Ее образ в кино оказался очень самобытным, а карьера короткой, но впечатляющей: за три года она снялась в шести фильмах, ее партнерами были самые знаменитые актеры десятилетия, она работала с двумя первоклассными режиссерами, никогда ничем не жертвуя ради коммерческих интересов. Она осталась в воспоминаниях воплощением аристократической утонченности (некоторые даже упрекали ее за то, что она была узницей этого образа), но могла передать чувства и страсти, которые раздирали и ее саму, и современников в том круге людей, в котором сама она занимала уникальное место. Отчаянно изысканные и сложные тридцатые годы стали временем, символизирующим искусство жить, хотя идеалы того времени оставались далекими от настоящей жизни. Но разве это важно? Разве мы судим о поколении только по самым прозаическим деталям повседневности, забывая о мечтах и стремлениях? «Звезда кино? Гораздо больше – героиня романа, в ком отражается все то, чем восхищается поколение, отмеченное войной, – хрупкость и непостоянство»
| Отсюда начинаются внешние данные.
(** * NodeModal: row normalizer, path formatter, commit handler

    A shallow embedding of [src/features/modals/NodeModal/index.tsx]:
    [normalizeNodeData], [jsonPathToString] and the [onClick] handler of the
    Save button, together with the fragment of JavaScript they rely on
    (template literals, [Array.prototype.join], property assignment on an
    object literal, [JSON.stringify]).

    Conventions of the model.
    - A JavaScript string is the [string] of the bytes of its UTF-8 encoding.
      Concatenation and equality are those of the bytes, and every character
      the code or [JSON.stringify] looks at is an ASCII character, one byte.
      A string with an unpaired surrogate is outside the model.
    - A JavaScript number is an integer [Z] whose decimal rendering is the one
      [Number::toString] produces (integers below 10^21 in absolute value);
      fractional numbers, NaN and the infinities are outside the model.
    - [null] and [undefined] keys are both [None]: the code only tests keys
      for truthiness.
    - [modify] and [applyEdits] come from the package [jsonc-parser] and are
      parameters of the handler; the setters of the stores are modelled from
      the specification. *)

From Stdlib Require Import String Ascii List ZArith NArith Bool Lia.
From Stdlib Require Import DecimalString DecimalPos DecimalN DecimalZ.
Import ListNotations.
Open Scope string_scope.

(* ================================================================== *)
(** ** The JavaScript fragment *)
(* ================================================================== *)

Module JS.

(** Characters that cannot be written inside a string literal here. *)
Definition dquote : ascii := "034"%char.
Definition backslash : ascii := "092"%char.
Definition newline : ascii := "010"%char.

Definition str1 (c : ascii) : string := String c EmptyString.

(** Primitive values a row can hold: [string | number | null | boolean]. *)
Inductive JsValue : Type :=
| VNull
| VBool (b : bool)
| VNum (z : Z)
| VStr (s : string).

(** [Number::toString] on integers. *)
Definition Number_toString (z : Z) : string :=
  NilEmpty.string_of_int (Z.to_int z).

(** [ToString], as applied by template literals, [String(v)] and [join]. *)
Definition ToString (v : JsValue) : string :=
  match v with
  | VNull => "null"
  | VBool true => "true"
  | VBool false => "false"
  | VNum z => Number_toString z
  | VStr s => s
  end.

(** Truthiness of a key of type [string | null | undefined]. *)
Definition truthy_key (k : option string) : bool :=
  match k with
  | None => false
  | Some s => negb (s =? EmptyString)
  end.

(** *** QuoteJSONString *)

Definition hex_digit (n : N) : ascii :=
  if (n <? 10)%N then ascii_of_N (48 + n) else ascii_of_N (87 + n).

(** [\u00XX], for a control character. *)
Definition UnicodeEscape (c : ascii) : string :=
  let n := N_of_ascii c in
  String backslash
    (String "u" (String "0" (String "0"
      (String (hex_digit (n / 16)) (String (hex_digit (n mod 16)) EmptyString))))).

Definition escape_char (c : ascii) : string :=
  let n := N_of_ascii c in
  if (n =? 8)%N then String backslash "b"
  else if (n =? 9)%N then String backslash "t"
  else if (n =? 10)%N then String backslash "n"
  else if (n =? 12)%N then String backslash "f"
  else if (n =? 13)%N then String backslash "r"
  else if (n =? 34)%N then String backslash (str1 dquote)
  else if (n =? 92)%N then String backslash (str1 backslash)
  else if (n <? 32)%N then UnicodeEscape c
  else str1 c.

Fixpoint escape (s : string) : string :=
  match s with
  | EmptyString => EmptyString
  | String c r => escape_char c ++ escape r
  end.

Definition QuoteJSONString (s : string) : string :=
  String dquote (escape s ++ str1 dquote).

(** *** Array.prototype.join *)

Definition Array_join (sep : string) (l : list JsValue) : string :=
  String.concat sep (map ToString l).

(** *** An object literal used as a map

    [own] lists the own properties in creation order.  The object starts
    with [Object.prototype] as its prototype, whose only accessor property is
    [__proto__]; its setter ignores primitives other than [null] and, given
    [null], removes the prototype. *)

Record JsObject : Type := mkObject {
  has_Object_prototype : bool;
  own : list (string * JsValue)
}.

Definition empty_object : JsObject := mkObject true [].

Definition has_own (k : string) (l : list (string * JsValue)) : bool :=
  existsb (fun kv => fst kv =? k) l.

Fixpoint replace_own (k : string) (v : JsValue) (l : list (string * JsValue))
  : list (string * JsValue) :=
  match l with
  | [] => []
  | (k', v') :: r =>
      if k' =? k then (k', v) :: r else (k', v') :: replace_own k v r
  end.

(** [obj[k] = v] for a primitive [v]. *)
Definition Set_ (o : JsObject) (k : string) (v : JsValue) : JsObject :=
  if has_own k (own o) then
    mkObject (has_Object_prototype o) (replace_own k v (own o))
  else if (k =? "__proto__") && has_Object_prototype o then
    match v with
    | VNull => mkObject false (own o)
    | _ => o
    end
  else mkObject (has_Object_prototype o) (own o ++ [(k, v)]).

(** An array index is the canonical decimal form of an integer below
    2^32 - 1. *)
Definition array_index (k : string) : option N :=
  match NilEmpty.uint_of_string k with
  | Some d =>
      let n := N.of_uint d in
      if (NilEmpty.string_of_uint (N.to_uint n) =? k) && (n <? 4294967295)%N
      then Some n else None
  | None => None
  end.

Definition is_array_index (k : string) : bool :=
  match array_index k with Some _ => true | None => false end.

Definition index_of (k : string) : N :=
  match array_index k with Some n => n | None => 0%N end.

Fixpoint insert_by_index (e : string * JsValue) (l : list (string * JsValue))
  : list (string * JsValue) :=
  match l with
  | [] => [e]
  | e' :: r =>
      if (index_of (fst e) <=? index_of (fst e'))%N then e :: e' :: r
      else e' :: insert_by_index e r
  end.

Definition sort_by_index (l : list (string * JsValue)) : list (string * JsValue) :=
  fold_right insert_by_index [] l.

(** [EnumerableOwnProperties]: array indices in ascending numeric order, then
    the other keys in creation order. *)
Definition EnumerableOwnProperties (o : JsObject) : list (string * JsValue) :=
  sort_by_index (filter (fun kv => is_array_index (fst kv)) (own o))
  ++ filter (fun kv => negb (is_array_index (fst kv))) (own o).

(** *** JSON.stringify *)

Definition SerializeJSONProperty (v : JsValue) : string :=
  match v with
  | VNull => "null"
  | VBool true => "true"
  | VBool false => "false"
  | VNum z => Number_toString z
  | VStr s => QuoteJSONString s
  end.

Definition indent2 : string := "  ".

Definition SerializeJSONMember (kv : string * JsValue) : string :=
  QuoteJSONString (fst kv) ++ ": " ++ SerializeJSONProperty (snd kv).

(** [SerializeJSONObject] with gap ["  "] at the top level. *)
Definition SerializeJSONObject (entries : list (string * JsValue)) : string :=
  match entries with
  | [] => "{}"
  | _ =>
      "{" ++ str1 newline ++ indent2
      ++ String.concat ("," ++ str1 newline ++ indent2)
                       (map SerializeJSONMember entries)
      ++ str1 newline ++ "}"
  end.

(** [JSON.stringify(obj, null, 2)] for an object of primitives. *)
Definition JSON_stringify_object (o : JsObject) : string :=
  SerializeJSONObject (EnumerableOwnProperties o).

(** *** Reading back what [JSON.stringify] writes *)

Definition hex_value (c : ascii) : option N :=
  let n := N_of_ascii c in
  if (48 <=? n)%N && (n <=? 57)%N then Some (n - 48)%N
  else if (97 <=? n)%N && (n <=? 102)%N then Some (n - 87)%N
  else None.

Definition simple_escape (e : ascii) : option ascii :=
  let n := N_of_ascii e in
  if (n =? 98)%N then Some "008"%char
  else if (n =? 116)%N then Some "009"%char
  else if (n =? 110)%N then Some "010"%char
  else if (n =? 102)%N then Some "012"%char
  else if (n =? 114)%N then Some "013"%char
  else if (n =? 34)%N then Some dquote
  else if (n =? 92)%N then Some backslash
  else None.

(** The character of a [\u] escape, when it is an ASCII character. *)
Definition hex4 (h1 h2 h3 h4 : ascii) : option ascii :=
  match hex_value h1, hex_value h2, hex_value h3, hex_value h4 with
  | Some 0%N, Some 0%N, Some a, Some b =>
      if (16 * a + b <? 128)%N then Some (ascii_of_N (16 * a + b)) else None
  | _, _, _, _ => None
  end.

Definition push (c : ascii) (r : option (string * string)) : option (string * string) :=
  match r with
  | Some (s, rest) => Some (String c s, rest)
  | None => None
  end.

(** Reads a JSON string token after its opening quote: the characters it denotes
    and the input after its closing quote. *)
Fixpoint read_chars (s : string) : option (string * string) :=
  match s with
  | EmptyString => None
  | String c r =>
      if (c =? dquote)%char then Some (EmptyString, r)
      else if (c =? backslash)%char then
        match r with
        | EmptyString => None
        | String e r' =>
            match simple_escape e with
            | Some d => push d (read_chars r')
            | None =>
                if (e =? "u")%char then
                  match r' with
                  | String h1 (String h2 (String h3 (String h4 r''))) =>
                      match hex4 h1 h2 h3 h4 with
                      | Some d => push d (read_chars r'')
                      | None => None
                      end
                  | _ => None
                  end
                else None
            end
        end
      else push c (read_chars r)
  end.

Definition read_string (s : string) : option (string * string) :=
  match s with
  | String c r => if (c =? dquote)%char then read_chars r else None
  | EmptyString => None
  end.

Definition is_digit (c : ascii) : bool :=
  (48 <=? N_of_ascii c)%N && (N_of_ascii c <=? 57)%N.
[227], – размышлял один из журналистов.
6
1937 год стал для Натали началом нового времени. Она не только жила теперь в другой стране, на другом континенте, говорила на другом языке, но даже изменила фамилию. Она покинула Францию и прошлые ошибки – лишенное чувств замужество, душераздирающие «связи», конец актерской карьеры – без сожалений. Разве не говорил Кокто, что Париж обмазывает своих жертв медом, прежде чем бросить в муравейник? Люсьен Лелонг так и не простил Натали бегства, ставящего под удар его империю, но был, тем не менее, столь галантен, что официально выразил ей признательность за восхитительное сотрудничество – десять лет совместного творчества. Незадолго до объявления о разводе он выпустил новую марку духов под названием «N». Правда, было не совсем понятно, что обозначала эта буква – имя «Natalie» или «ненависть»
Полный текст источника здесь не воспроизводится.